Our purpose in this work was to develop an automatic boundary detection method for mammographic masses and to rigorously test this method via statistical analysis. The segmentation method utilized a steepest change analysis technique for determining the mass boundaries based on a composed probability density cost function. Previous investigators have shown that this function can be utilized to determine the border of the mass body. We have further analyzed this method and have discovered that the steepest changes in this function can produce mass delineations that include extended projections. The method was tested on 124 digitized mammograms selected from the University of South Florida's Digital Database for Screening Mammography (DDSM). The segmentation results were validated using overlap, accuracy, sensitivity, and specificity statistics, where the gold standards were manual traces provided by two expert radiologists. We have concluded that the best intensity threshold corresponds to a particular steepest change location within the composed probability density function. We also found that our results are more closely correlated with one expert than with the second expert. These findings were verified via Analysis of Variance (ANOVA) testing. The ANOVA tests obtained p-values ranging from 1.03 x 10(-2)-7.51 x 10(-17) for the single observer studies and 2.03 x 10(-2)-9.43 x 10(-4) for the two observer studies. Results were categorized using three significance levels, i.e., p<0.001 (extremely significant), p <0.01 (very significant), and p <0.05 (significant), respectively.
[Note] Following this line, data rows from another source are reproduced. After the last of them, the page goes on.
(** * MCP adapter servers (BigQuery, Google Ads, Meta Ads): dispatch layer

    A shallow embedding of the request dispatchers, tool handlers,
    credential loaders and transport selection of the three servers

      - [src/index.ts]                       (BigQuery server)
      - [packages/google-ads/src/index.ts]   (Google Ads server)
      - [packages/meta-ads/src/index.ts]     (Meta Ads server)
      - [packages/shared/src/base-server.ts] (shared base class)

    JavaScript values are an inductive type, the vendor SDKs are an oracle
    whose invocations are recorded in a log, and [try]/[catch] is an error
    monad over that log. *)

From Stdlib Require Import ZArith String Ascii List Bool Lia DecimalString.
From stdpp Require Import base gmap strings.
Import ListNotations.

Local Open Scope string_scope.
Local Open Scope Z_scope.
Local Set Warnings "-register-all".

(** ** JavaScript strings

    Strings are sequences of code units in the range 0..255 (ASCII and
    Latin-1); code units above 255 are outside the model. *)
Module JsString.

Definition code (c : ascii) : N := N_of_ascii c.

(** White space and line terminators removed by [String.prototype.trim]:
    TAB, LF, VT, FF, CR, SPACE and NBSP. *)
Definition isWhiteSpace (c : ascii) : bool :=
  let n := code c in
  ((9 <=? n) && (n <=? 13) || (n =? 32) || (n =? 160))%N.

Definition isUpperAZ (c : ascii) : bool :=
  let n := code c in ((65 <=? n) && (n <=? 90))%N.

Definition isLowerAZ (c : ascii) : bool :=
  let n := code c in ((97 <=? n) && (n <=? 122))%N.

(** Upper-case letters of Latin-1 other than A-Z: U+00C0..U+00DE
    without the multiplication sign U+00D7. *)
Definition isUpperLatin1 (c : ascii) : bool :=
  let n := code c in ((192 <=? n) && (n <=? 222) && negb (n =? 215))%N.

Definition lowerChar (c : ascii) : ascii :=
  if isUpperAZ c || isUpperLatin1 c
  then ascii_of_N (code c + 32)
  else c.

(** On the field names it is applied to (ASCII identifiers) upper-casing
    only moves a-z. *)
Definition upperChar (c : ascii) : ascii :=
  if isLowerAZ c then ascii_of_N (code c - 32) else c.

Fixpoint map (f : ascii -> ascii) (s : string) : string :=
  match s with
  | EmptyString => EmptyString
  | String c s' => String (f c) (map f s')
  end.
Lemma connection_handlers_footprint b c c' rt :
  _waitForFirstConnection c' = _waitForFirstConnection c →
  _waitForFirstConnectionResolve c' = _waitForFirstConnectionResolve c →
  keeps_first_connection (c, rt) (c', connection_handlers b c' rt).
Proof.
  intros Ha Hb. apply invoke_footprint; [done..|].
  by apply Forall_fmap, Forall_forall.
Qed.

Lemma progress_footprint p c c' c'' rt :
  _waitForFirstConnection c' = _waitForFirstConnection c →
  _waitForFirstConnectionResolve c' = _waitForFirstConnectionResolve c →
  keeps_first_connection (c, rt) (c', progress p c'' rt).
Proof.
  intros Ha Hb. unfold progress. destruct (onProgress _).
  - apply invoke_footprint; [done..|by repeat constructor].
  - by kfc.
Qed.

Lemma on_reconnect_footprint c rt :
  keeps_first_connection (c, rt) (on_reconnect c rt).
Proof.
  unfold on_reconnect.
  eapply (keeps_first_connection_trans _ (set_connected true c, progress READY c rt));
    [by apply progress_footprint|].
  cbn [waitForRestart set_connected].
  destruct (waitForRestart c).
  - apply invoke_footprint; [done..|by repeat constructor].
  - pose proof (_subscribe_footprint true (set_connected true c)
                  (progress READY c rt)) as Hsub.
    destruct (_subscribe true _ _) as [c2 rt2].
    eapply keeps_first_connection_trans; [exact Hsub|].
    by apply connection_handlers_footprint.
Qed.
Lemma digits_copied (s : string) :
  py.digits_only s = true -> literal.all_copied s = true.
Proof.
  induction s as [|c s IH]; simpl; [reflexivity|].
  intros H. apply andb_true_iff in H. destruct H as [Hc Hs].
  rewrite (digit_copied c Hc), (IH Hs). reflexivity.
Qed.

Lemma numeral_copied (s : string) :
  py.is_numeral s = true -> literal.all_copied s = true.
Proof.
  destruct s as [|a rest]; [reflexivity|]. unfold py.is_numeral.
  destruct (Ascii.eqb a "-") eqn:E.
  - apply Ascii.eqb_eq in E. subst a. intros H.
    apply andb_true_iff in H. destruct H as [_ H].
    simpl. exact (digits_copied _ H).
  - apply digits_copied.
Qed.

Lemma symbol_copied (op : Column.comparison_operation) :
  literal.all_copied (Column.symbol op) = true.
Proof. destruct op; reflexivity. Qed.

(** The debug form when the three fields are copied as they are. *)
Lemma repr_copied_fields (e : Expression.t) :
  literal.all_copied (Expression.left e) = true ->
  literal.all_copied (Expression.operator e) = true ->
  literal.all_copied (Expression.right e) = true ->
  py.outcome Expression.__repr__ e
  = inr ("Expression(" ++ ("'" ++ Expression.left e ++ "'") ++ ", "
         ++ ("'" ++ Expression.operator e ++ "'") ++ ", "
         ++ ("'" ++ Expression.right e ++ "'") ++ ")").
Proof.
  intros Hl Ho Hr. unfold py.outcome, Expression.__repr__.
  cbn [fst]. rewrite (repr_str_copied _ Hl), (repr_str_copied _ Ho),
    (repr_str_copied _ Hr). reflexivity.
Qed.

(** X2: with the grammars of [regex_patterns], a comparison of a live
    [Column] with a live [Column] or with an integer of at most 4300
    digits returns an expression whose debug form is the three fields as
    they are, each between single quotes: no character of a name, an
    operator or a numeral is escaped. *)
Theorem X2_debug_form_of_comparison
  (op : Column.comparison_operation) (c : Column.t)
  (other : Column.pyobject) :
  Column.live regex_patterns.VALID_IDENTIFIER_REGEX
    regex_patterns.AGGREGATE_IDENTIFIER_REGEX c ->
  ((exists o, other = Column.PyColumn o
              /\ Column.live regex_patterns.VALID_IDENTIFIER_REGEX
                   regex_patterns.AGGREGATE_IDENTIFIER_REGEX o)
   \/ (exists z, other = Column.PyInt z
                 /\ (py.digits z <= py.int_max_str_digits)%nat)) ->
  exists e,
    Column.compare op other c = (inr e, c)
    /\ py.outcome Expression.__repr__ e
       = inr ("Expression(" ++ ("'" ++ Expression.left e ++ "'") ++ ", "
              ++ ("'" ++ Expression.operator e ++ "'") ++ ", "
              ++ ("'" ++ Expression.right e ++ "'") ++ ")").
Proof.
  intros Hc Hother.
  destruct (live_named _ _ c Hc) as [n [Hn Hmatch]].
  unfold regex_patterns.VALID_IDENTIFIER_REGEX in Hmatch.
  rewrite anchored_truthy in Hmatch.
  apply dotted_name_copied in Hmatch.
  destruct Hother as [[o [-> Ho]]|[z [-> Hz]]].
  - destruct (live_named _ _ o Ho) as [m [Hm Hmatch']].
    unfold regex_patterns.VALID_IDENTIFIER_REGEX in Hmatch'.
    rewrite anchored_truthy in Hmatch'.
    apply dotted_name_copied in Hmatch'.
    eexists. split; [exact (compare_Column op c o n m Hn Hm)|].
    apply repr_copied_fields; simpl;
      [exact Hmatch|apply symbol_copied|exact Hmatch'].
  - eexists. split; [exact (compare_int op c n z Hn Hz)|].
    apply repr_copied_fields; simpl;
      [exact Hmatch|apply symbol_copied|].
    apply numeral_copied, decimal_is_numeral.
Qed.

Lemma X2_witness_a_b :
  Column.live regex_patterns.VALID_IDENTIFIER_REGEX
    regex_patterns.AGGREGATE_IDENTIFIER_REGEX {| Column._name := Some "a" |}
  /\ exists e,
       Column.compare Column.lessThan
         (Column.PyColumn {| Column._name := Some "b" |})
         {| Column._name := Some "a" |}
       = (inr e, {| Column._name := Some "a" |})
       /\ py.outcome Expression.__repr__ e
          = inr ("Expression(" ++ ("'" ++ Expression.left e ++ "'") ++ ", "
                 ++ ("'" ++ Expression.operator e ++ "'") ++ ", "
                 ++ ("'" ++ Expression.right e ++ "'") ++ ")").
Proof.
  split; [exact live_a|].
  apply (X2_debug_form_of_comparison Column.lessThan
           {| Column._name := Some "a" |}
           (Column.PyColumn {| Column._name := Some "b" |}) live_a).
  left. exists {| Column._name := Some "b" |}. split; [reflexivity|].
  exact live_b.
Defined.

Example debug_form_a_lt_b :
  and_then (Column_ "a") (fun a => and_then (Column_ "b") (fun b =>
  and_then (py.outcome (Column.__lt__ (Column.PyColumn b)) a)
           (py.outcome Expression.__repr__)))
  = inr "Expression('a', '<', 'b')".
Proof. reflexivity. Qed.

(** X3: the rendering does not determine the fields.  Moving
    [" <operator> "] and the text before it from the right field to the
    left field gives a different expression with the same rendering. *)
Theorem X3_render_is_ambiguous (l o r r' : string) :
  let e1 := Expression.__init__ l o (r ++ " " ++ o ++ " " ++ r') in
  let e2 := Expression.__init__ (l ++ " " ++ o ++ " " ++ r) o r' in
  e1 <> e2
  /\ py.outcome Expression.__str__ e1 = py.outcome Expression.__str__ e2.
Proof.
  intros e1 e2. split.
  - unfold e1, e2, Expression.__init__. intros [= H _].
    apply (f_equal String.length) in H. rewrite length_append in H.
    simpl in H. lia.
  - unfold py.outcome, Expression.__str__, e1, e2, Expression.__init__.
    cbn [fst Expression.left Expression.operator Expression.right].
    rewrite !append_assoc. reflexivity.
Qed.

(** ** More on the comparison operations *)

(** X4: a comparison never changes the receiver, whether it returns or
    raises and whatever the operand is; and any expression it returns has
    the symbol of the operation as operator and, as left text, the
    receiver's name. *)
Theorem X4_comparison_reads_only
  (op : Column.comparison_operation) (other : Column.pyobject)
  (c : Column.t) :
  py.state_after (Column.compare op other) c = c
  /\ (forall e, py.outcome (Column.compare op other) c = inr e ->
        Expression.operator e = Column.symbol op
        /\ py.outcome Column.name c = inr (Expression.left e)).
Proof.
  rewrite compare_is_expression. split; [apply _expression_state|].
  intros e. unfold py.outcome.
  destruct other as [o|s|z|b|m x| |items];
    unfold Column._expression, py.bind, py.lift, py.outcome, py.ret,
      py.raise, Column.name;
    destruct (Column._name c); cbn [fst]; try discriminate;
    try (intros [= <-]; split; reflexivity).
  - destruct (Column._name o); cbn [fst]; try discriminate.
    intros [= <-]; split; reflexivity.
  - destruct (py.str_int z); cbn [fst]; try discriminate.
    intros [= <-]; split; reflexivity.
Qed.

Lemma X4_witness_a_ge_7 :
  py.outcome (Column.compare Column.greaterOrEqual (Column.PyInt 7))
    {| Column._name := Some "a" |}
  = inr (Expression.__init__ "a" ">=" "7")
  /\ Expression.operator (Expression.__init__ "a" ">=" "7") = ">="
  /\ py.outcome Column.name {| Column._name := Some "a" |} = inr "a".
Proof.
  split; [reflexivity|].
  apply (proj2 (X4_comparison_reads_only Column.greaterOrEqual
                  (Column.PyInt 7) {| Column._name := Some "a" |})
               (Expression.__init__ "a" ">=" "7")).
  reflexivity.
Defined.

Lemma decimal_inj (z z' : Z) : py.decimal z = py.decimal z' -> z = z'.
Proof.
  intros H. apply (f_equal py.read_int) in H.
  rewrite !read_decimal in H. congruence.
Qed.
(** Every step keeps the system in order and its history in step. *)
Lemma system_ok_step s h e :
  system_ok s h -> system_ok (step s e).1 (mkEntry s e (step s e).2 :: h).
Proof.
  intros Hok p. pose proof (Hok p) as Hp.
  destruct e as [p0 c0 n0 | p0 org url n0 | i evs | i n0 | i].
  - (* Register *)
    unfold step, config_of, state_of, register; simpl.
    rewrite !lookup_insert. destruct (decide (p0 = p)) as [->|Hne].
    + split; [apply state_ok_new|].
      split; simpl; intros; rewrite ?decide_True by reflexivity;
        reflexivity.
    + fold (config_of s p) (state_of s p).
      destruct (config_of s p), (state_of s p); try exact Hp.
      destruct Hp as [H1 H2]. split; [exact H1|].
      apply history_ok_skip; [exact Hne | exact H2].
  - (* Call *)
    destruct (decide (p0 = p)) as [->|Hne].
    + destruct (config_of s p) as [config|] eqn:Hc,
               (state_of s p) as [state|] eqn:Hs; try contradiction.
      * rewrite (step_call s p org url n0 config state Hc Hs).
        destruct Hp as [H1 H2].
        pose proof (history_ok_call p h s org url n0 _ config state
                      Hc Hs H2 eq_refl) as H2'.
        pose proof (admission_state_ok p config org n0 state H1) as H1'.
        destruct (admission p config org n0 state) as [st' [err|]];
          simpl in *; rewrite config_of_set_state, state_of_set_state, Hc,
            decide_True by reflexivity; split; assumption.
      * rewrite (step_call_unknown s p org url n0 Hc). simpl.
        rewrite Hc, Hs. exact I.
    + assert (config_of (step s (Call p0 org url n0)).1 p = config_of s p
              /\ state_of (step s (Call p0 org url n0)).1 p = state_of s p)
        as [-> ->].
      { destruct (config_of s p0) as [config|] eqn:Hc.
        - destruct (state_of s p0) as [state|] eqn:Hs.
          + rewrite (step_call s p0 org url n0 config state Hc Hs).
            destruct ((admission p0 config org n0 state).2); simpl;
              rewrite config_of_set_state, state_of_set_state,
                decide_False by exact Hne; split; reflexivity.
          + unfold step, parse_with_admit. unfold config_of in Hc.
            unfold state_of in Hs. rewrite Hc, Hs. simpl.
            split; reflexivity.
        - rewrite (step_call_unknown s p0 org url n0 Hc). split; reflexivity. }
      destruct (config_of s p), (state_of s p); try exact Hp.
      destruct Hp as [H1 H2]. split; [exact H1|].
      apply history_ok_skip; [exact Hne | exact H2].
  - (* ClientReturns *)
    unfold step. destruct (pending s !! i) as [call|] eqn:Hi.
    + unfold parse_with_else. fold (state_of s (pc_provider call)).
      destruct (decide (pc_provider call = p)) as [Hp0|Hne].
      * rewrite Hp0.
        destruct (config_of s p) as [config|] eqn:Hc,
                 (state_of s p) as [state|] eqn:Hs; try contradiction.
        -- simpl. rewrite config_of_set_state, state_of_set_state, Hc,
             decide_True by reflexivity.
           destruct Hp as [H1 [Ht Hpo Hst]].
           split; [apply state_ok_record_success, H1|].
           split; simpl; intros; [exact Ht | exact (Hpo _) |].
           rewrite Hi; simpl. rewrite decide_True by exact Hp0.
           symmetry. apply Z.mod_0_l. lia.
        -- unfold config_of, state_of in *. simpl. rewrite Hc, Hs. exact I.
      * assert (forall r, config_of (mkSystem
                  match state_of s (pc_provider call) with
                  | Some state => set_state (pc_provider call)
                                    (record_success state) (router s)
                  | None => router s
                  end r) p = config_of s p /\
                state_of (mkSystem
                  match state_of s (pc_provider call) with
                  | Some state => set_state (pc_provider call)
                                    (record_success state) (router s)
                  | None => router s
                  end r) p = state_of s p) as Hsame.
        { intros r. destruct (state_of s (pc_provider call)).
          - rewrite config_of_set_state, state_of_set_state,
              decide_False by exact Hne. split; reflexivity.
          - split; reflexivity. }
        simpl. destruct (Hsame (delete i (pending s))) as [-> ->].
        destruct (config_of s p), (state_of s p); try exact Hp.
        destruct Hp as [H1 H2]. split; [exact H1|].
        apply history_ok_skip; [|exact H2]. simpl. rewrite Hi. exact Hne.
    + simpl. destruct (config_of s p), (state_of s p); try exact Hp.
      destruct Hp as [H1 H2]. split; [exact H1|].
      apply history_ok_skip; [|exact H2]. simpl. rewrite Hi. exact I.
  - (* ClientRaises *)
    unfold step. destruct (pending s !! i) as [call|] eqn:Hi.
    + unfold parse_with_except.
      fold (state_of s (pc_provider call)) (config_of s (pc_provider call)).
      destruct (decide (pc_provider call = p)) as [Hp0|Hne].
      * rewrite Hp0.
        destruct (config_of s p) as [config|] eqn:Hc,
                 (state_of s p) as [state|] eqn:Hs; try contradiction.
        -- simpl. rewrite config_of_set_state, state_of_set_state, Hc,
             decide_True by reflexivity.
           destruct Hp as [H1 [Ht Hpo Hst]].
           split; [apply state_ok_record_failure, H1|].
           unfold record_failure.
           split; simpl; intros.
           ++ destruct (_ >=? _); simpl; exact Ht.
           ++ destruct (_ >=? _); simpl; exact (Hpo _).
           ++ rewrite Hi; simpl. rewrite decide_True by exact Hp0.
              rewrite <- (streak_after_failure _ _ (failure_count state));
                auto; [|apply H1].
              destruct (_ >=? _); reflexivity.
        -- unfold config_of, state_of in *. simpl. rewrite Hc, Hs. exact I.
      * assert (forall r, config_of (mkSystem
                  match state_of s (pc_provider call),
                        config_of s (pc_provider call) with
                  | Some state, Some config =>
                      set_state (pc_provider call)
                        (record_failure config n0 state) (router s)
                  | _, _ => router s
                  end r) p = config_of s p /\
                state_of (mkSystem
                  match state_of s (pc_provider call),
                        config_of s (pc_provider call) with
                  | Some state, Some config =>
                      set_state (pc_provider call)
                        (record_failure config n0 state) (router s)
                  | _, _ => router s
                  end r) p = state_of s p) as Hsame.
        { intros r. destruct (state_of s (pc_provider call)),
                             (config_of s (pc_provider call));
            rewrite ?config_of_set_state, ?state_of_set_state,
              ?decide_False by exact Hne; split; reflexivity. }
        simpl. destruct (Hsame (delete i (pending s))) as [-> ->].
        destruct (config_of s p), (state_of s p); try exact Hp.
        destruct Hp as [H1 H2]. split; [exact H1|].
        apply history_ok_skip; [|exact H2]. simpl. rewrite Hi. exact Hne.
    + simpl. destruct (config_of s p), (state_of s p); try exact Hp.
      destruct Hp as [H1 H2]. split; [exact H1|].
      apply history_ok_skip; [|exact H2]. simpl. rewrite Hi. exact I.
  - (* ClientAborts *)
    assert (config_of (step s (ClientAborts i)).1 p = config_of s p /\
            state_of (step s (ClientAborts i)).1 p = state_of s p) as [-> ->]
      by (unfold step; destruct (pending s !! i); split; reflexivity).
    destruct (config_of s p), (state_of s p); try exact Hp.
    destruct Hp as [H1 H2]. split; [exact H1|].
    apply history_ok_skip; [exact I | exact H2].
Qed.
(* ===== verification/Rounding.v ===== *)
(** * Rounding

    What a binary64 operation returns: the exact result rounded once to 53 bits, half to
    even, with gradual underflow, and infinity from 2^1024 on.  A float that is not
    negative has the value [fx x] in units of 2^-1074; on canonical floats comparison is
    comparison of values, and an operation that rounds is monotone. *)
From S2P Require Import Prelude Python PyFloat PyNumbers.
From Stdlib Require Import ZArith Lia.

(** ** Digits *)
Definition digits (n : Z) : Z := Zdigits2 n.
Lemma digits_log n : 0 < n → digits n = Z.log2 n + 1.
Proof.
  destruct n as [|p|p]; try done. intros _. unfold digits, Zdigits2. induction p as [p IH|p IH|]; [| |done].
  - change (Z.pos (digits2_pos p~1)) with (Z.pos (Pos.succ (digits2_pos p))). rewrite Pos2Z.inj_succ, IH.
    change (Z.pos p~1) with (2 * Z.pos p + 1). rewrite Z.log2_succ_double by lia. lia.
  - change (Z.pos (digits2_pos p~0)) with (Z.pos (Pos.succ (digits2_pos p))). rewrite Pos2Z.inj_succ, IH.
    change (Z.pos p~0) with (2 * Z.pos p). rewrite Z.log2_double by lia. lia.
Qed.
Lemma digits_spec n : 0 < n → 2 ^ (digits n - 1) <= n < 2 ^ digits n.
Proof. intros Hn. rewrite digits_log by done. pose proof (Z.log2_spec n Hn). by replace (Z.log2 n + 1 - 1) with (Z.log2 n) by lia. Qed.
Lemma digits_nonneg n : 0 <= n → 0 <= digits n.
Proof.
  intros Hn. destruct (Z.eq_dec n 0) as [->|Hz]; [done|]. rewrite digits_log by lia. pose proof (Z.log2_nonneg n). lia.
Qed.
Lemma digits_pos n : 0 < n → 1 <= digits n.
Proof. intros Hn. rewrite digits_log by lia. pose proof (Z.log2_nonneg n). lia. Qed.
Lemma digits_mono n m : 0 <= n <= m → digits n <= digits m.
Proof.
  intros H. destruct (Z.eq_dec n 0) as [->|Hz]; [apply digits_nonneg; lia|].
  rewrite !digits_log by lia. pose proof (Z.log2_le_mono n m). lia.
Qed.
Lemma digits_le n k : 0 <= n → 0 <= k → n < 2 ^ k → digits n <= k.
Proof.
  intros Hn Hk H. destruct (Z.eq_dec n 0) as [->|Hz]; [done|]. rewrite digits_log by lia.
  apply Z.log2_lt_pow2 in H; lia.
Qed.
Lemma digits_ge n k : 0 <= k → 2 ^ k <= n → k + 1 <= digits n.
Proof.
  intros Hk H. pose proof (Z.pow_pos_nonneg 2 k). rewrite digits_log by lia. apply Z.log2_le_pow2 in H; lia.
Qed.
Lemma digits_lt n : 0 <= n → n < 2 ^ digits n.
Proof. intros Hn. destruct (Z.eq_dec n 0) as [->|Hz]; [done|]. apply digits_spec. lia. Qed.
Lemma digits_shift n k : 0 < n → 0 <= k → digits (n * 2 ^ k) = digits n + k.
Proof.
  intros Hn Hk. pose proof (Z.pow_pos_nonneg 2 k). rewrite !digits_log by nia. rewrite Z.log2_mul_pow2 by lia. lia.
Qed.

(** ** To the nearest integer, half to even *)
Definition rne (n d : Z) : Z := div_half_even n d.

Lemma rne_bounds n d : 0 < d → n / d <= rne n d <= n / d + 1.
Proof. intros Hd. unfold rne, div_half_even. repeat case_match; lia. Qed.
Lemma rne_nonneg n d : 0 < d → 0 <= n → 0 <= rne n d.
Proof. intros Hd Hn. pose proof (rne_bounds n d Hd). pose proof (Z.div_pos n d Hn Hd). lia. Qed.
Lemma rne_exact c d : 0 < d → rne (c * d) d = c.
Proof.
  intros Hd. unfold rne, div_half_even. rewrite Z.div_mul, Z.mod_mul by lia. by rewrite (proj2 (Z.ltb_lt (2 * 0) d)) by lia.
Qed.
Lemma rne_scale c n d : 0 < c → 0 < d → rne (c * n) (c * d) = rne n d.
Proof.
  intros Hc Hd. unfold rne, div_half_even. rewrite Z.div_mul_cancel_l, Z.mul_mod_distr_l by lia.
  assert (∀ x y, (2 * (c * x) <? c * y) = (2 * x <? y)) as -> by (intros x y; apply eq_bool_prop_intro; rewrite !Is_true_true, !Z.ltb_lt; nia).
  assert (∀ x y, (c * y <? 2 * (c * x)) = (y <? 2 * x)) as -> by (intros x y; apply eq_bool_prop_intro; rewrite !Is_true_true, !Z.ltb_lt; nia).
  done.
Qed.
Lemma rne_mono_same n n' d : 0 < d → n <= n' → rne n d <= rne n' d.
Proof.
  intros Hd Hn. pose proof (Z.div_le_mono n n' d Hd Hn) as Hq.
  destruct (Z.eq_dec (n / d) (n' / d)) as [E|Hne]; [|pose proof (rne_bounds n d Hd); pose proof (rne_bounds n' d Hd); lia].
  assert (Hr : n mod d <= n' mod d) by (rewrite !Z.mod_eq by lia; rewrite E; lia).
  unfold rne, div_half_even. rewrite E. repeat case_match; repeat match goal with
    | H : (_ <? _) = true |- _ => apply Z.ltb_lt in H | H : (_ <? _) = false |- _ => apply Z.ltb_ge in H end; try lia; congruence.
Qed.
Lemma rne_mono n d n' d' : 0 < d → 0 < d' → n * d' <= n' * d → rne n d <= rne n' d'.
Proof.
  intros Hd Hd' H. rewrite <- (rne_scale d' n d), <- (rne_scale d n' d') by done.
  rewrite (Z.mul_comm d' d). apply rne_mono_same; lia.
Qed.
Lemma rne_le n d c : 0 < d → n <= c * d → rne n d <= c.
Proof. intros Hd H. rewrite <- (rne_exact c d Hd). by apply rne_mono_same. Qed.
Lemma rne_ge n d c : 0 < d → c * d <= n → c <= rne n d.
Proof. intros Hd H. rewrite <- (rne_exact c d Hd). by apply rne_mono_same. Qed.

(** ** To 53 bits, in units *)
Definition excess (q : Z) : Z := Z.max 0 (digits q - 53).
Definition rnd (n d : Z) : Z := let k := excess (n / d) in rne n (d * 2 ^ k) * 2 ^ k.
我们开展这项工作的目的是开发一种用于乳腺钼靶肿块的自动边界检测方法,并通过统计分析对该方法进行严格测试。分割方法利用了一种最陡变化分析技术,基于合成概率密度代价函数来确定肿块边界。先前的研究人员已经表明,该函数可用于确定肿块主体的边界。我们进一步分析了此方法,发现该函数的最陡变化可产生包含延伸投影的肿块轮廓。该方法在从南佛罗里达大学乳腺钼靶筛查数字数据库(DDSM)中选取的124幅数字化乳腺钼靶图像上进行了测试。分割结果使用重叠、准确性、敏感性和特异性统计进行验证,其中金标准是由两位专家放射科医生提供的手动描边。我们得出结论,最佳强度阈值对应于合成概率密度函数内的特定最陡变化位置。我们还发现,我们的结果与一位专家的结果比与另一位专家的结果相关性更强。这些发现通过方差分析(ANOVA)测试得到了验证。对于单观察者研究,ANOVA测试获得的p值范围为1.03×10⁻² - 7.51×10⁻¹⁷,对于双观察者研究,p值范围为2.03×10⁻² - 9.43×10⁻⁴。结果分别使用三个显著性水平进行分类,即p<0.001(极其显著)、p<0.01(非常显著)和p<0.05(显著)。